Instructions for the task => Your answer should be the lines below from the one with "Definition nextSub : Subscription" to the one with "- A [Block*]", both included, given again exactly and with nothing added.

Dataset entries
○ ○ ○

(** The answers of the clock. *)
Definition clockAnswer (ev : Event) : option metav1.Time :=
  match ev with
  | Ev Now t => Some t
  | _ => None
  end.

(** The Deployables that creations and updates sent, and the subscriptions
    that fetches returned. *)
Definition createdDeployable (ev : Event) : option dplv1alpha1.Deployable :=
  match ev with
  | Ev (CreateDeployable d) _ => Some d
  | _ => None
  end.

Definition updatedDeployable (ev : Event) : option dplv1alpha1.Deployable :=
  match ev with
  | Ev (UpdateDeployable d) _ => Some d
  | _ => None
  end.

Definition fetchedSubscription (ev : Event) : option appv1alpha1.Subscription :=
  match ev with
  | Ev (GetSubscription _) (inr s) => Some s
  | _ => None
  end.

(** A piece that can stand between separators: the separator is not in it. *)
Fixpoint sepFree (sep : ascii) (s : string) : bool :=
  match s with
  | EmptyString => true
  | String c s' => negb (Ascii.eqb c sep) && sepFree sep s'
  end.

(** ** Further objects of the examples *)

Module Cases.

Import Fake appv1alpha1.

(** A desired Deployable whose template differs from the one the catalog
    holds under the same name, and the store after the update was stored. *)
Definition desiredA1 : dplv1alpha1.Deployable := artifact "a1" None "{z}".

Definition afterUpdate : Store :=
  withDeployables emptyStore [stampFound desiredA1 (artifact "a1" None "{x}")].

(** The primary Deployable of the subscription as the synthesis builds it,
    in a store whose deletions fail. *)
Definition ownedPrimary : dplv1alpha1.Deployable :=
  default emptyValuedArtifact (prepared withdrawnSub emptyStore).

Definition deleteFails : Store :=
  withFaults (withDeployables emptyStore [ownedPrimary]) None true false false.

(** A stored primary Deployable without a template. *)
Definition templateLess : dplv1alpha1.Deployable :=
  {| dplv1alpha1.TypeMeta := {| metav1.Kind := "Deployable";
                                metav1.APIVersion := "app.ibm.com/v1alpha1" |};
     dplv1alpha1.ObjectMeta := meta "ns" "sub-deployable" "uid-dpl" None [];
     dplv1alpha1.Spec := {| dplv1alpha1.Template := None;
                            dplv1alpha1.Placement := Some anyPlacement;
                            dplv1alpha1.Overrides_ := None |};
     dplv1alpha1.Status := dplv1alpha1.zeroStatus |}.

Definition brokenStore : Store := withDeployables emptyStore [templateLess].

(** The target subscription of the rollout, the store that holds it, and the
    target Deployable the rolling-update step builds from it. *)
Definition nextSub : Subscription :=
  {| TypeMeta := TypeMeta plainSub;
     ObjectMeta := meta "ns" "next" "uid-next" None [];
     Spec := Spec plainSub;
     Status := zeroStatus |}.

Definition rollout : Store := setSubscriptions emptyStore {[ "ns/next" := nextSub ]}.
(** * SkDeque: a deque of fixed-size raw slots over a chain of Blocks

    Shallow embedding of [src/core/SkDeque.cpp].

    - A [Block*] and a [char*] are addresses, integers of [Z]; [NULL] is 0.
      The arithmetic of addresses, of [size_t] and of [int] is the
      arithmetic of [Z]: what wraps around on the machine does not wrap
      here.  The functions below and the code agree as long as no value
      leaves the range of its type; [machine_ok] describes these states,
      and the theorems that depend on it are stated for them
      ([machine_reachable], [machine_run]).
    - The Block headers that live in memory form the [heap], a finite map
      from the address of a header to its five fields.  Dereferencing
      [NULL] or an address that holds no header is a [Fault].
    - [sk_malloc_throw] hands out fresh addresses in increasing order;
      [sk_free] removes the header and is recorded in the [freed] log.  It
      is defined on every address; on storage of the caller's the real one
      is not, and a state whose log holds [fInitialStorage] is no state of
      [machine_ok].
    - [SkASSERT] is compiled in when [debug] is [true] and aborts the run
      when its condition is false; with [debug = false] it is erased.
    - The loops over the chain take fuel; running out of it is [Spin]. *)

From stdpp Require Import gmap list.
From Stdlib Require Import ZArith Lia.
From Stdlib.Strings Require Import Byte.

○ ○ ○

Written response =>
Definition nextSub : Subscription :=
  {| TypeMeta := TypeMeta plainSub;
     ObjectMeta := meta "ns" "next" "uid-next" None [];
     Spec := Spec plainSub;
     Status := zeroStatus |}.

Definition rollout : Store := setSubscriptions emptyStore {[ "ns/next" := nextSub ]}.
(** * SkDeque: a deque of fixed-size raw slots over a chain of Blocks

    Shallow embedding of [src/core/SkDeque.cpp].

    - A [Block*] and a [char*] are addresses, integers of [Z]; [NULL] is 0.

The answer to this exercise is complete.